Rational Design of Hydroxylated Thiazole Orange Photocages for Green Light‐Triggered DNA Recombination

Abstract

AbstractThe precise control of DNA recombination enables the cell‐ or time‐dependent regulation of gene expression in studies of gene function. Caged estrogen receptor ligands combined with a Cre‐ERT2/loxP system are useful tools for light‐triggered DNA recombination. However, the photolysis of most caged compounds requires ultraviolet or blue light, which is toxic and displays low tissue penetration. Although a cyanine‐based photo‐responsive protecting group (PPG) can release estrogen receptor ligands with longer‐wavelength light, its low photolytic efficiency requires long illumination times.
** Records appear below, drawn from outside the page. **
Lemma days_has_no_lower_bound_witness :
  (exists m : Msg,
      cout (add_room 7 "Ravi" "Agra" "70001" (-2) HotelManager_new)
      = cout HotelManager_new ++ [m]
      /\ (m = InfoModified \/ exists n, m = Booked 7 n))
  /\ exists room : RoomData,
       rooms_map (add_room 7 "Ravi" "Agra" "70001" (-2) HotelManager_new) !! 7 = Some room
       /\ days room = -2
       /\ cost room = Long.mul (-2) (rate 7)
       /\ (-2 = 0 -> cost room = 0)
       /\ (-2 < 0 -> Long.min <= -2 * 15000 -> cost room = -2 * rate 7 /\ cost room < 0).
Proof.
  apply (days_has_no_lower_bound 7 (-2) HotelManager_new).
  - apply keyed_empty.
  - apply stay_created. vm_compute. reflexivity.
Defined.

(** C4.  For every room number in [1,100] exactly one band applies, with
    no gap and no overlap: 1..50 is (Deluxe, 10000), 51..80 is
    (Executive, 12500), 81..100 is (Presidential, 15000), and a freshly
    priced record of that room gets that type and that rate.  Room numbers
    0 and 101 are outside the bands: the chain assigns nothing, and
    [check_room_status] rejects them as invalid before the chain runs. *)
Theorem room_bands_partition (r_no : Z) :
  1 <= r_no <= 100 ->
  ((1 <= r_no <= 50 /\ room_type_and_rate r_no = Some ("Deluxe"%string, 10000))
   \/ (51 <= r_no <= 80 /\ room_type_and_rate r_no = Some ("Executive"%string, 12500))
   \/ (81 <= r_no <= 100 /\ room_type_and_rate r_no = Some ("Presidential"%string, 15000)))
  /\ (forall (room : RoomData),
        room_no room = r_no ->
        room_type_and_rate r_no
        = Some (rtype (price_new_room room), rate r_no)
        /\ cost (price_new_room room) = Long.mul (days room) (rate r_no)
        /\ cost (recalculate_cost room) = Long.mul (days room) (rate r_no))
  /\ room_type_and_rate 0 = None
  /\ room_type_and_rate 101 = None
  /\ (forall h : HotelManager,
        check_room_status 0 h = 2 /\ check_room_status 101 h = 2).
Proof.
  intros Hr. split_and!; try done.
  - by apply room_type_and_rate_valid.
  - intros room <-.
    destruct (room_type_and_rate_valid _ Hr) as [[_ E]|[[_ E]|[_ E]]];
      rewrite (price_new_room_spec _ _ _ E), (recalculate_cost_spec _ _ _ E),
              (rate_of_band _ _ _ E), E; done.
Qed.

Lemma room_bands_partition_witness :
  ((1 <= 51 <= 50 /\ room_type_and_rate 51 = Some ("Deluxe"%string, 10000))
   \/ (51 <= 51 <= 80 /\ room_type_and_rate 51 = Some ("Executive"%string, 12500))
   \/ (81 <= 51 <= 100 /\ room_type_and_rate 51 = Some ("Presidential"%string, 15000)))
  /\ (forall (room : RoomData),
        room_no room = 51 ->
        room_type_and_rate 51
        = Some (rtype (price_new_room room), rate 51)
        /\ cost (price_new_room room) = Long.mul (days room) (rate 51)
        /\ cost (recalculate_cost room) = Long.mul (days room) (rate 51))
  /\ room_type_and_rate 0 = None
  /\ room_type_and_rate 101 = None
  /\ (forall h : HotelManager,
        check_room_status 0 h = 2 /\ check_room_status 101 h = 2).
Proof. apply (room_bands_partition 51). lia. Defined.

(** C6.  [add_room] fails for a room number outside [1,100] (reported as
    not existing) and for a room that is already booked (reported as
    booked); in both cases the map is left as it was, so the record of a
    booked room keeps every field. *)
Theorem add_room_failure_leaves_store (r_no : Z) (n a p : string) (d : Z)
    (h : HotelManager) :
  (r_no < 1 \/ 100 < r_no) \/ is_booked r_no h ->
  rooms_map (add_room r_no n a p d h) = rooms_map h
  /\ (r_no < 1 \/ 100 < r_no ->
      cout (add_room r_no n a p d h) = cout h ++ [DoesNotExist r_no])
  /\ (is_booked r_no h ->
      cout (add_room r_no n a p d h) = cout h ++ [AlreadyBooked r_no]
      /\ exists room : RoomData,
           rooms_map h !! r_no = Some room
           /\ rooms_map (add_room r_no n a p d h) !! r_no = Some room).
Proof.
  intros Hfail.
  destruct (check_room_status_cases r_no h) as [[E Hr]|[[E [Hr Hs]]|[E [Hr _]]]].
  - rewrite (add_room_invalid _ _ _ _ _ _ E). simpl. split_and!; try done.
    unfold is_booked. rewrite E. done.
  - rewrite (add_room_booked _ _ _ _ _ _ E). simpl. split_and!; try done.
    + lia.
    + intros _. destruct Hs as [room Hs]. split; [done | by exists room].
  - destruct Hfail as [Hout | Hb]; [lia |].
    unfold is_booked in Hb. rewrite E in Hb. done.
Qed.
We developed a caged estrogen receptor ligand with improved green light‐responsive PPGs. The rational modification of Hydroxylated Thiazole Orange (HTO) photocages using electron‐donating groups (EDGs), such as dimethoxy (DiMeO)‐substituted HTO, resulted in high photolytic efficiency (up to ϵΦ ≈320 M−1 cm−1). Theoretical calculations demonstrated that the enhanced photolytic efficiencies were derived from the increased intramolecular charge transfer by EDGs upon excitation. The efficient uncaging of estrogen receptor ligands enabled the control of gene recombination in a ligand‐dependent Cre‐ERT2/loxP system in live cells.